# GOAL OF THE EXERCISE
Reproduce the line that holds "retentionDefaults (mkRetention 0" together with all the lines after it up to the end of the entries.
BEGIN INFORMATION GIVEN
(** [RetentionWorker.settingInt] of what the settings table answers; [None] is an error. *)
Definition settingInt (repo : string -> option string) (key : string) : Z :=
  match repo key with
  | None => 0
  | Some v =>
      if bool_decide (v = ""%string) then 0
      else match Atoi v with Some n => if n <=? 0 then 0 else n | None => 0 end
  end.

(** [RetentionWorker.effectiveConfig] *)
Definition effectiveConfig (repo : string -> option string) (c : RetentionConfig) : RetentionConfig :=
  let o key v := if 0 <? settingInt repo key then settingInt repo key else v in
  mkRetention (o "retention_interesting_hours" (rc_InterestingRetentionHours c))
    (o "boring_retention_minutes" (rc_BoringRetentionMinutes c))
    (o "retention_error_days" (rc_ErrorRetentionDays c))
    (o "retention_error_exemplar_days" (rc_ErrorExemplarDays c))
    (o "retention_aggregated_days" (rc_AggregateRetentionDays c))
    (o "metrics_retention_days" (rc_MetricsRetentionDays c))
    (o "log_retention_hours" (rc_LogRetentionHours c))
    (o "error_log_retention_days" (rc_ErrorLogRetentionDays c))
    (o "prompt_retention_days" (rc_PromptRetentionDays c))
    (rc_SlowThresholdUS c)
    (o "retention_slow_sample_traces" (rc_SlowSampleTraces c))
    (o "metric_rollup_retention_days" (rc_MetricRollupRetentionDays c))
    (o "metric_rollup_hourly_days" (rc_HourlyRollupDays c))
    (o "metric_rollup_daily_days" (rc_DailyRollupDays c))
    (o "metric_rollup_weekly_days" (rc_WeeklyRollupDays c))
    (o "metric_rollup_monthly_days" (rc_MonthlyRollupDays c))
    (o "span_rollup_5m_hours" (rc_SpanRollup5mHours c))
    (o "span_rollup_hourly_days" (rc_SpanRollupHourlyDays c))
    (o "span_rollup_daily_days" (rc_SpanRollupDailyDays c)).

(** ** Pressure tiers *)

(** [Tier] *)
Inductive pressureTier := TierNormal | TierElevated | TierCritical.

#[export] Instance pressureTier_eq_dec : EqDecision pressureTier.
Proof. solve_decision. Defined.

(** [Tier.factor] *)
Definition factor (t : pressureTier) : Q :=
  match t with TierNormal => 1 | TierElevated => 1 # 2 | TierCritical => 1 # 4 end.

(** [Watermarks] *)
Record Watermarks := mkWatermarks { wm_Elevated : Q; wm_Critical : Q }.

Definition Qltb (x y : Q) : bool := negb (Qle_bool y x).

(** [Watermarks.withDefaults] *)
Definition watermarkDefaults (w : Watermarks) : Watermarks :=
  let pick v d := if Qle_bool v 0 || Qle_bool 1 v then d else v in
  let e := pick (wm_Elevated w) (3 # 4) in
  let c := pick (wm_Critical w) (9 # 10) in
  mkWatermarks e (if Qltb c e then e else c).

(** [TierFor] *)
Definition TierFor (used : Q) (w : Watermarks) : pressureTier :=
  let w := watermarkDefaults w in
  if Qle_bool (wm_Critical w) used then TierCritical
  else if Qle_bool (wm_Elevated w) used then TierElevated
  else TierNormal.

(** [needsReclaim] *)
Definition needsReclaim (used : Q) (w : Watermarks) : bool :=
  bool_decide (TierFor used w = TierCritical).

(** [scale]: the product with the factor is exact in a float for any window. *)
Definition scale (v : Z) (f : Q) (floor : Z) : Z :=
  if Qle_bool 1 f then v
  else
    let scaled := (v * Qnum f) /t Zpos (Qden f) in
    if scaled <? floor then floor else scaled.

(** [Tier.Apply] *)
Definition Apply (t : pressureTier) (c : RetentionConfig) : RetentionConfig :=
  let f := factor t in
  if Qle_bool 1 f then c
  else
    mkRetention (scale (rc_InterestingRetentionHours c) f 1)
      (scale (rc_BoringRetentionMinutes c) f 5)
      (rc_ErrorRetentionDays c) (rc_ErrorExemplarDays c) (rc_AggregateRetentionDays c)
      (scale (rc_MetricsRetentionDays c) f 1) (scale (rc_LogRetentionHours c) f 1)
      (rc_ErrorLogRetentionDays c) (scale (rc_PromptRetentionDays c) f 1)
      (rc_SlowThresholdUS c) (rc_SlowSampleTraces c)
      (scale (rc_MetricRollupRetentionDays c) f 1)
      (rc_HourlyRollupDays c) (rc_DailyRollupDays c) (rc_WeeklyRollupDays c) (rc_MonthlyRollupDays c)
      (scale (rc_SpanRollup5mHours c) f 6) (rc_SpanRollupHourlyDays c) (rc_SpanRollupDailyDays c).

(** ** Evicting down to the target *)

(** [reclaimRounds] and [reclaimFloorMinutes] *)
Definition reclaimRounds : nat := 10.

Definition reclaimFloorMinutes : Z := 15.

(** [reclaimTarget] *)
Definition reclaimTarget (targetFraction : Q) : Q :=
  if Qle_bool targetFraction 0 || Qle_bool 1 targetFraction then 7 # 10 else targetFraction.

(** [startWindowMinutes] *)
Definition startWindowMinutes (c : RetentionConfig) : Z :=
  if rc_InterestingRetentionHours c <=? 0 then 48 * 60 else rc_InterestingRetentionHours c * 60.

(** [reclaimResult] *)
Record reclaimResult := mkReclaim {
  rr_used : Q;
  rr_rounds : nat;
  rr_evicted : Z;
  rr_windowMinutes : Z;
}.

(** What the database does to one round: the rows evicted and the usage measured after
    it, each [None] when the call fails, and whether the context is cancelled by then. *)
Record roundOutcome := mkRound {
  rnd_evicted : option Z;
  rnd_used : option Q;
  rnd_cancelled : bool;
}.

(** The loop of [evictUntilUnderTarget], with [n] rounds left: the result, whether it
    returns an error, and the windows it evicted with. *)
Fixpoint evictLoop (n : nat) (outcome : nat -> roundOutcome) (target : Q) (res : reclaimResult)
  : reclaimResult * bool * list Z :=
  match n with
  | O => (res, false, [])
  | S n =>
      if negb (Qltb target (rr_used res)) then (res, false, [])
      else
        let window := Z.max (rr_windowMinutes res /t 2) reclaimFloorMinutes in
        let round := outcome (rr_rounds res) in
        match rnd_evicted round with
        | None => (mkReclaim (rr_used res) (rr_rounds res) (rr_evicted res) window, true, [window])
        | Some rows =>
            let evicted := rr_evicted res + rows in
            match rnd_used round with
            | None => (mkReclaim (rr_used res) (rr_rounds res) evicted window, true, [window])
            | Some used =>
                if window <=? reclaimFloorMinutes then
                  (mkReclaim used (rr_rounds res) evicted window, false, [window])
                else if rnd_cancelled round then
                  (mkReclaim used (rr_rounds res) evicted window, true, [window])
                else
                  let '(r, err, ws) :=
                    evictLoop n outcome target (mkReclaim used (S (rr_rounds res)) evicted window) in
                  (r, err, window :: ws)
            end
        end
  end.

(** [RetentionWorker.evictUntilUnderTarget] *)
Definition evictUntilUnderTarget (c : RetentionConfig) (outcome : nat -> roundOutcome)
  (used target : Q) : reclaimResult * bool * list Z :=
  evictLoop reclaimRounds outcome target (mkReclaim used 0 0 (startWindowMinutes c)).

(** ** Properties of the retention windows and of the eviction loop

    Pressure shortens the windows of raw telemetry and nothing else, down to their
    floors; the eviction loop halves its window from round to round, stops at its
    target, its floor or its last round, and never evicts what is younger than the
    floor. *)

Open Scope Z_scope.

(** ** Windows under pressure *)

Lemma scale_spec v t floor :
  0 <= v ->
  scale v (factor t) floor =
    match t with TierNormal => v | TierElevated => Z.max (v / 2) floor | TierCritical => Z.max (v / 4) floor end.
Proof.
  intros Hv. destruct t; [done|..]; unfold scale; cbn [factor Qnum Qden];
    [change (Qle_bool 1 (1 # 2)) with false|change (Qle_bool 1 (1 # 4)) with false];
    rewrite Z.mul_1_r, Z.quot_div_nonneg by lia; (destruct (_ <? floor) eqn:E; to_prop; lia).
Qed.

(** The windows that pressure shortens, with their floors. *)
Definition rawWindows (c : RetentionConfig) : list (Z * Z) :=
  [(rc_InterestingRetentionHours c, 1); (rc_BoringRetentionMinutes c, 5); (rc_MetricsRetentionDays c, 1);
   (rc_LogRetentionHours c, 1); (rc_PromptRetentionDays c, 1); (rc_MetricRollupRetentionDays c, 1);
   (rc_SpanRollup5mHours c, 6)].

(** The limits that it leaves alone. *)
Definition keptWindows (c : RetentionConfig) : list Z :=
  [rc_ErrorRetentionDays c; rc_ErrorExemplarDays c; rc_AggregateRetentionDays c; rc_ErrorLogRetentionDays c;
   rc_SlowThresholdUS c; rc_SlowSampleTraces c; rc_HourlyRollupDays c; rc_DailyRollupDays c;
   rc_WeeklyRollupDays c; rc_MonthlyRollupDays c; rc_SpanRollupHourlyDays c; rc_SpanRollupDailyDays c].

Definition scaled (t : pressureTier) (p : Z * Z) : Z * Z := (scale p.1 (factor t) p.2, p.2).

Lemma Apply_fields t c :
  rawWindows (Apply t c) = scaled t <$> rawWindows c /\ keptWindows (Apply t c) = keptWindows c.
Proof. by destruct t. Qed.

Lemma scale_tiers v floor t t' :
  0 <= floor <= v -> Qle (factor t') (factor t) ->
  floor <= scale v (factor t') floor <= scale v (factor t) floor /\ scale v (factor t) floor <= v.
Proof.
  intros Hf Ht. rewrite !scale_spec by lia.
  assert (v / 4 <= v / 2 <= v /\ 0 <= v / 4).
  { pose proof (Z.div_mod v 4 ltac:(lia)). pose proof (Z.mod_pos_bound v 4 ltac:(lia)).
    pose proof (Z.div_mod v 2 ltac:(lia)). pose proof (Z.mod_pos_bound v 2 ltac:(lia)). lia. }
  destruct t, t'; try lia; exfalso; unfold Qle in Ht; cbn in Ht; lia.
Qed.

(** A configuration whose raw windows are not below their floors. *)
Definition aboveFloors (c : RetentionConfig) : Prop := Forall (fun p : Z * Z => p.2 <= p.1) (rawWindows c).

(** Disk pressure shortens windows in order.  For windows at or above their floors,
    every raw window under a higher pressure tier is at most that under a lower one and
    at most the configured one, and never below its floor; the windows of derived data
    and the sampling limits are the configured ones; and the fuller the volume the
    higher the tier. *)
Theorem pressure_shortens c w used used' :
  aboveFloors c -> Qle used used' ->
  let c1 := Apply (TierFor used w) c in
  let c2 := Apply (TierFor used' w) c in
  Forall2 (fun p q => q.1 <= p.1 /\ p.2 = q.2) (rawWindows c) (rawWindows c1) /\
  Forall2 (fun p q => q.2 <= q.1 <= p.1 /\ p.2 = q.2) (rawWindows c1) (rawWindows c2) /\
  keptWindows c1 = keptWindows c /\ keptWindows c2 = keptWindows c.
Proof.
  intros Hc Hu c1 c2. unfold c1, c2.
  destruct (Apply_fields (TierFor used w) c) as [-> ->], (Apply_fields (TierFor used' w) c) as [-> ->].
  assert (Qle (factor (TierFor used' w)) (factor (TierFor used w))) as Ht.
  { unfold TierFor. set (wd := watermarkDefaults w).
    destruct (Qle_bool (wm_Critical wd) used) eqn:E1.
    { apply Qle_bool_iff in E1. assert (Qle_bool (wm_Critical wd) used' = true) as ->
        by (apply Qle_bool_iff; by eapply Qle_trans). by apply Qle_bool_iff. }
    destruct (Qle_bool (wm_Elevated wd) used) eqn:E2.
    { apply Qle_bool_iff in E2. assert (Qle_bool (wm_Elevated wd) used' = true) as ->
        by (apply Qle_bool_iff; by eapply Qle_trans).
      destruct (Qle_bool (wm_Critical wd) used'); by apply Qle_bool_iff. }
    destruct (Qle_bool (wm_Critical wd) used'); [by apply Qle_bool_iff|].
    destruct (Qle_bool (wm_Elevated wd) used'); by apply Qle_bool_iff. }
  assert (Forall (fun p : Z * Z => 0 <= p.2 <= p.1) (rawWindows c)) as Hf.
  { assert (Forall (fun p : Z * Z => 0 <= p.2) (rawWindows c)) as H0 by (repeat constructor; cbn; lia).
    unfold aboveFloors in Hc. rewrite Forall_forall in *. auto. }
  split_and!; [..|done|done].
  - apply Forall2_fmap_r, Forall_Forall2_diag. eapply Forall_impl; [exact Hf|]. intros [v f] Hvf. cbn in *.
    destruct (scale_tiers v f _ _ Hvf Ht). split; [lia|done].
  - apply Forall2_fmap_l, Forall2_fmap_r, Forall_Forall2_diag. eapply Forall_impl; [exact Hf|].
    intros [v f] Hvf. cbn in *. destruct (scale_tiers v f _ _ Hvf Ht). split; [lia|done].
Qed.

Definition demoRetentionConfig : RetentionConfig :=
  retentionDefaults (mkRetention 0 0 0 0 0 0 0 0 0 0 0 0 0 0 0 0 0 0 0).

Lemma pressure_shortens_witness :
  keptWindows (Apply TierCritical demoRetentionConfig) = keptWindows demoRetentionConfig /\
  (rawWindows (Apply TierCritical demoRetentionConfig)).*1 = [12; 7; 1; 6; 7; 1; 18].
Proof.
  assert (aboveFloors demoRetentionConfig) as Ha by (repeat constructor; by vm_compute).
  destruct (pressure_shortens demoRetentionConfig (mkWatermarks 0 0) (95 # 100) (95 # 100) Ha
    ltac:(apply Qle_refl)) as (_ & _ & H1 & _).
  split; [exact H1|vm_compute; reflexivity].
Defined.

(** A window below its floor grows under pressure. *)
Example short_window_grows :
  scale 2 (factor TierElevated) 6 = 6 /\ scale 2 (factor TierCritical) 6 = 6.
Proof. done. Qed.

(** ** The eviction loop *)

(** The window of a round: halved each time, down to the floor. *)
Definition roundWindow (start : Z) (i : nat) : Z := Z.max (start / 2 ^ (Z.of_nat i + 1)) reclaimFloorMinutes.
END INFORMATION GIVEN
# SOLUTION FOR THIS EXERCISE
  retentionDefaults (mkRetention 0 0 0 0 0 0 0 0 0 0 0 0 0 0 0 0 0 0 0).

Lemma pressure_shortens_witness :
  keptWindows (Apply TierCritical demoRetentionConfig) = keptWindows demoRetentionConfig /\
  (rawWindows (Apply TierCritical demoRetentionConfig)).*1 = [12; 7; 1; 6; 7; 1; 18].
Proof.
  assert (aboveFloors demoRetentionConfig) as Ha by (repeat constructor; by vm_compute).
  destruct (pressure_shortens demoRetentionConfig (mkWatermarks 0 0) (95 # 100) (95 # 100) Ha
    ltac:(apply Qle_refl)) as (_ & _ & H1 & _).
  split; [exact H1|vm_compute; reflexivity].
Defined.

(** A window below its floor grows under pressure. *)
Example short_window_grows :
  scale 2 (factor TierElevated) 6 = 6 /\ scale 2 (factor TierCritical) 6 = 6.
Proof. done. Qed.

(** ** The eviction loop *)

(** The window of a round: halved each time, down to the floor. *)
Definition roundWindow (start : Z) (i : nat) : Z := Z.max (start / 2 ^ (Z.of_nat i + 1)) reclaimFloorMinutes.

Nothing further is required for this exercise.